ASSIGNMENT
Please state how many lines of the records hold the string "Instance", giving nothing but the number.

PROVIDED RECORDS Block Start

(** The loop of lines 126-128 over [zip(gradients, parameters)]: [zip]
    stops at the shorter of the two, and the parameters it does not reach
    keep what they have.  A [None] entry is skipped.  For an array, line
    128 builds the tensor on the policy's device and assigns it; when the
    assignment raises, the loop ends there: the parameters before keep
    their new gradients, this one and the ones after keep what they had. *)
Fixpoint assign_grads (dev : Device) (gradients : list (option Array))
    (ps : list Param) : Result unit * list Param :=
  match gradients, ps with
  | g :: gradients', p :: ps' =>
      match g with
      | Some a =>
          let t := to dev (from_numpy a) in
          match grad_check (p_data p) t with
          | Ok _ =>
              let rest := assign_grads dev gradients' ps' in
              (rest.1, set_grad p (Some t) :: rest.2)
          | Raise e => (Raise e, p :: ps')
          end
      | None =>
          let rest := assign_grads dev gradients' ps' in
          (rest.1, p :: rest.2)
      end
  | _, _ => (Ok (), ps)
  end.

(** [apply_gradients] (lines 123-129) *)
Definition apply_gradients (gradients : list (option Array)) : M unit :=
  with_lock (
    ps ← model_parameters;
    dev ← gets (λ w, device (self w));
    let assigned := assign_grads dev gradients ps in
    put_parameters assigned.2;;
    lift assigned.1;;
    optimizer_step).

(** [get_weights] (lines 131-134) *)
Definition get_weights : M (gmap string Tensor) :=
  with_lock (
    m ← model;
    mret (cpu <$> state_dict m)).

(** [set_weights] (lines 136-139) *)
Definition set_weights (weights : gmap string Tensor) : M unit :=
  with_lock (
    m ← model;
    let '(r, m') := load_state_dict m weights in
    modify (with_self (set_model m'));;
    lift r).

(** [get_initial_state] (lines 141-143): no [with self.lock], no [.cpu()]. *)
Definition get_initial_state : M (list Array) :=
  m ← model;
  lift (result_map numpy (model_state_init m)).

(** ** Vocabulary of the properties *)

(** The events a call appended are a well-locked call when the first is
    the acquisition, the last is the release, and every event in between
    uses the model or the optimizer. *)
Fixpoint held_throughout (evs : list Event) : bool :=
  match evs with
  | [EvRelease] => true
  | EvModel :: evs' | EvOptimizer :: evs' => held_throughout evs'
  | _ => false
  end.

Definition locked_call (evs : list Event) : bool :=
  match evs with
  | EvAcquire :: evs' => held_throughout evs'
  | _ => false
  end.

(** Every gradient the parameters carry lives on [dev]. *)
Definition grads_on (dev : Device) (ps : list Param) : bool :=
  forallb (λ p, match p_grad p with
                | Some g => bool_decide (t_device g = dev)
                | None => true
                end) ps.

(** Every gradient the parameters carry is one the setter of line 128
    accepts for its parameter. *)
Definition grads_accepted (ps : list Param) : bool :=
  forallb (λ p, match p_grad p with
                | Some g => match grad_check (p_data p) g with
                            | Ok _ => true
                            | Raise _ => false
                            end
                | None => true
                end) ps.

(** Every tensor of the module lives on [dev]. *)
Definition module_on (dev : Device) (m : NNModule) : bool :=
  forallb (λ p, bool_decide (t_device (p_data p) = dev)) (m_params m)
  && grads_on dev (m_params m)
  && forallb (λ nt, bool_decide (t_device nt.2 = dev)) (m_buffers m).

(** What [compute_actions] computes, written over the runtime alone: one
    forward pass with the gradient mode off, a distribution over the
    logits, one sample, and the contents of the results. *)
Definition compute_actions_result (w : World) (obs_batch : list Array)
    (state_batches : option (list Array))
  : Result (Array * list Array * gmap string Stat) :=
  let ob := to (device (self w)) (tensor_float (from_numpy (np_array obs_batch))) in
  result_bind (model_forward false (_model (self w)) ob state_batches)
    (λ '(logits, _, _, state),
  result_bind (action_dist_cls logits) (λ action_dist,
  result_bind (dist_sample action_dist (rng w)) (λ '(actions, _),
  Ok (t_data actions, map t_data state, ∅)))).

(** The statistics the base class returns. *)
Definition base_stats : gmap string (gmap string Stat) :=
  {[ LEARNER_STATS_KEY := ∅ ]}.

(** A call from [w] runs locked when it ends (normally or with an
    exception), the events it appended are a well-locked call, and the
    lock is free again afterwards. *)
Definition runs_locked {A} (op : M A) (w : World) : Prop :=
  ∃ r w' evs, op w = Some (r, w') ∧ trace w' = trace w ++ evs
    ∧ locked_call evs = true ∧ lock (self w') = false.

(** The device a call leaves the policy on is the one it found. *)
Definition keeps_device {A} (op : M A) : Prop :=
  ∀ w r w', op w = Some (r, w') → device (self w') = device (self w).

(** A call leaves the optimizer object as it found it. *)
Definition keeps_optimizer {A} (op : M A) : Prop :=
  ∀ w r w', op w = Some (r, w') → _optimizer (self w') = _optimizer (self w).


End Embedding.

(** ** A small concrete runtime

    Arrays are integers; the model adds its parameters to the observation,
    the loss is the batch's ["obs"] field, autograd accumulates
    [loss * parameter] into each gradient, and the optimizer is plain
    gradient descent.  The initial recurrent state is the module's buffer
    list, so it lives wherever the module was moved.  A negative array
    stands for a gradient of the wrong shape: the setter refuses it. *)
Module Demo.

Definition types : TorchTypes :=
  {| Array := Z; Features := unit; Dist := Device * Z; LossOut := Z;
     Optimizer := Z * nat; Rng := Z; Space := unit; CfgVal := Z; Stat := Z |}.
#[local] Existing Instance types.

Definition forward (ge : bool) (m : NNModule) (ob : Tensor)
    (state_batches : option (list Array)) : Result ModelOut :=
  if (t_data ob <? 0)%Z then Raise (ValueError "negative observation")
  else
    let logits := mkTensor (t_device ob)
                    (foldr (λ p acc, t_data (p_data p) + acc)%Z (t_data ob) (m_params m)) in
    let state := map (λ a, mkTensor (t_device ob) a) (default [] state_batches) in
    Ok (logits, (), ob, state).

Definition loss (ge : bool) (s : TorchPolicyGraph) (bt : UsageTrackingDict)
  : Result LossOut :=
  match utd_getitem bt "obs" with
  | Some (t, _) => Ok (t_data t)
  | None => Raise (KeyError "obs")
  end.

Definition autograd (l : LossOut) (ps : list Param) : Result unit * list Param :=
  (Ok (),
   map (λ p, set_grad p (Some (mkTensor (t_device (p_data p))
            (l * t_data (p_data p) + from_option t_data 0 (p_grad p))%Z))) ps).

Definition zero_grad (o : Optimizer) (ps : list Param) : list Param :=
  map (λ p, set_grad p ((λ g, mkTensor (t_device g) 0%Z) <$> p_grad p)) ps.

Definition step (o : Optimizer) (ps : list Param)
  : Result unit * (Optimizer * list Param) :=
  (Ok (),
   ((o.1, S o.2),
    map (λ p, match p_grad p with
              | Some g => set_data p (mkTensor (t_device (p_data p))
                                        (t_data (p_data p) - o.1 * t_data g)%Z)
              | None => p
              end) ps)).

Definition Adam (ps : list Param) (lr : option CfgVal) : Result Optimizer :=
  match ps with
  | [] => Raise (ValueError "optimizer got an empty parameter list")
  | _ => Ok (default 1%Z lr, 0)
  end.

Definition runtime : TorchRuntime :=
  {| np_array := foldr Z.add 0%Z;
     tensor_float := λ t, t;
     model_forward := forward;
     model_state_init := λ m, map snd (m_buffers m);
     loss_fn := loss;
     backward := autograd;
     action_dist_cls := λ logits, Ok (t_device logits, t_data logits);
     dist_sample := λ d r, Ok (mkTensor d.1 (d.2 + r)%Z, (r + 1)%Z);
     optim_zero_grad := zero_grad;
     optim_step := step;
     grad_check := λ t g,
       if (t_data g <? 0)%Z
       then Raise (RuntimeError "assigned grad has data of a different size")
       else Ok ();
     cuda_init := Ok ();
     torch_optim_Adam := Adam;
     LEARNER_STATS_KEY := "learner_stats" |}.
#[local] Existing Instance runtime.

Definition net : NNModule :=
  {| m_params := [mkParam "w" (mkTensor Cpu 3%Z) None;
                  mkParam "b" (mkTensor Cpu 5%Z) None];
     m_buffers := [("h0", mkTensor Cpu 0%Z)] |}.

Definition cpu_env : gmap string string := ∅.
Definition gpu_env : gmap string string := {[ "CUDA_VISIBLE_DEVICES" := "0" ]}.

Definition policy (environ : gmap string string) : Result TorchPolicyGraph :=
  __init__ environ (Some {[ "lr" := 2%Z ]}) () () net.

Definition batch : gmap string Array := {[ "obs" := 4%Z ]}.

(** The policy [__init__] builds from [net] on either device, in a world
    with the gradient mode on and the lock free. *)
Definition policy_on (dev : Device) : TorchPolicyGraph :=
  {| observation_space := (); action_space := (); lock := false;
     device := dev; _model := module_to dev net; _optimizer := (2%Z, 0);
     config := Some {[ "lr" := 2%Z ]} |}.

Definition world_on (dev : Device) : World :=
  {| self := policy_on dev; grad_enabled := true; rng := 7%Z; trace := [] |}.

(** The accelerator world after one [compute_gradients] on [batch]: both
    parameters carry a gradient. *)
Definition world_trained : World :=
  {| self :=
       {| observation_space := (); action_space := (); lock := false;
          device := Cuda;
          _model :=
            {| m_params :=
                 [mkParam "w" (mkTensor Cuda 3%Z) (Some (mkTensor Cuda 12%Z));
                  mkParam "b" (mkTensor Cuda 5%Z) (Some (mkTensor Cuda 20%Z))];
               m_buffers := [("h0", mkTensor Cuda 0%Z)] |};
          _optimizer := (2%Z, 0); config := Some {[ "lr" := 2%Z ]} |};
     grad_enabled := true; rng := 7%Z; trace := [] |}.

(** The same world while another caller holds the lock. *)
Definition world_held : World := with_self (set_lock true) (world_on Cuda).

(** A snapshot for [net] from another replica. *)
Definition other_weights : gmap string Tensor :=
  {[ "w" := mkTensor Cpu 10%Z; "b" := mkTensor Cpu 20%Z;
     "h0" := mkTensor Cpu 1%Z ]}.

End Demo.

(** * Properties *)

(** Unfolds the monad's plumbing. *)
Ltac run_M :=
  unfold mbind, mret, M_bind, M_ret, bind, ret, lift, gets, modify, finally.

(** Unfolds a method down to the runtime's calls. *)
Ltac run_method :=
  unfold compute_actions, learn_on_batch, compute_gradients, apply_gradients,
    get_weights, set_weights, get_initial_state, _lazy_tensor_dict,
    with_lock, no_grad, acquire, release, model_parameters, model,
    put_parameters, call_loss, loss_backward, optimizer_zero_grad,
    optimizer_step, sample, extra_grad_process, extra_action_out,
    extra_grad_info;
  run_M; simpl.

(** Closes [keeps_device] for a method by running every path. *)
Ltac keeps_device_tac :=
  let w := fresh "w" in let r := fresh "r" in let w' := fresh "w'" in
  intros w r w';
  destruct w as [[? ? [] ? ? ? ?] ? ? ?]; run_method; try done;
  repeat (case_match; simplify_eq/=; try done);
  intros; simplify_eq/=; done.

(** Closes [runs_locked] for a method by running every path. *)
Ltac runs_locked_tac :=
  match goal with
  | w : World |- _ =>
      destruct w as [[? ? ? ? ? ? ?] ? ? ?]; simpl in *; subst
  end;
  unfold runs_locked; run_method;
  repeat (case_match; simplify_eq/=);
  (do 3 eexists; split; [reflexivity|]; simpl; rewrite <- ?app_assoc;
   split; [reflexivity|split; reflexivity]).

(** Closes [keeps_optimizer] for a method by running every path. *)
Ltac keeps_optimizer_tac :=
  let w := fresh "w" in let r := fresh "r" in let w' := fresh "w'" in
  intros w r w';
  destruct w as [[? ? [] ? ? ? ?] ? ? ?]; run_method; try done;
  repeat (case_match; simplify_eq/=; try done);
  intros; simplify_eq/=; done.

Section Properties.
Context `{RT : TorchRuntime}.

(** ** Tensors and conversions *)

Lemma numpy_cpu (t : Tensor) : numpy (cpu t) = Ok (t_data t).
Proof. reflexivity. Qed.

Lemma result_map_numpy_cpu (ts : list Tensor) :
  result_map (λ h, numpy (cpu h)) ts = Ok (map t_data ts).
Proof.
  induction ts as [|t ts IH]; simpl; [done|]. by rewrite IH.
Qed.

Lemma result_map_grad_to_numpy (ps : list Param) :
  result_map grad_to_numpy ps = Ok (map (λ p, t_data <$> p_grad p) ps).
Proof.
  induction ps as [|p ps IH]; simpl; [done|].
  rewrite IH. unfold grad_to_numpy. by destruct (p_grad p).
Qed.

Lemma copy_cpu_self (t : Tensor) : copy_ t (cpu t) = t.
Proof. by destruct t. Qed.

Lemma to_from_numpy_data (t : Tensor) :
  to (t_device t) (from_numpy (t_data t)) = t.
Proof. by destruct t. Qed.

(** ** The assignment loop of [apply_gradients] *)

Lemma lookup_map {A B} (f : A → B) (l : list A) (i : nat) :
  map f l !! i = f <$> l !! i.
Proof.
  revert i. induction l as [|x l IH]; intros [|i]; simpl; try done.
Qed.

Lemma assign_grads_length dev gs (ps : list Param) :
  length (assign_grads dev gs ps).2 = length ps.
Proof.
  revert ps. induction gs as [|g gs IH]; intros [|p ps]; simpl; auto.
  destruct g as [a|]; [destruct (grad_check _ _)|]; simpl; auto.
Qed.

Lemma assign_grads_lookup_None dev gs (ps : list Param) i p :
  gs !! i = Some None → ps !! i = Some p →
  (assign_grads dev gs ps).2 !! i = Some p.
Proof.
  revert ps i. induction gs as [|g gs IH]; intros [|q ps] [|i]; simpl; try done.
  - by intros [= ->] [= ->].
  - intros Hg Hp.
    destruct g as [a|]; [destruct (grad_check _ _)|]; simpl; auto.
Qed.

PROVIDED RECORDS Block End

SOLUTION TO THE PROBLEM
2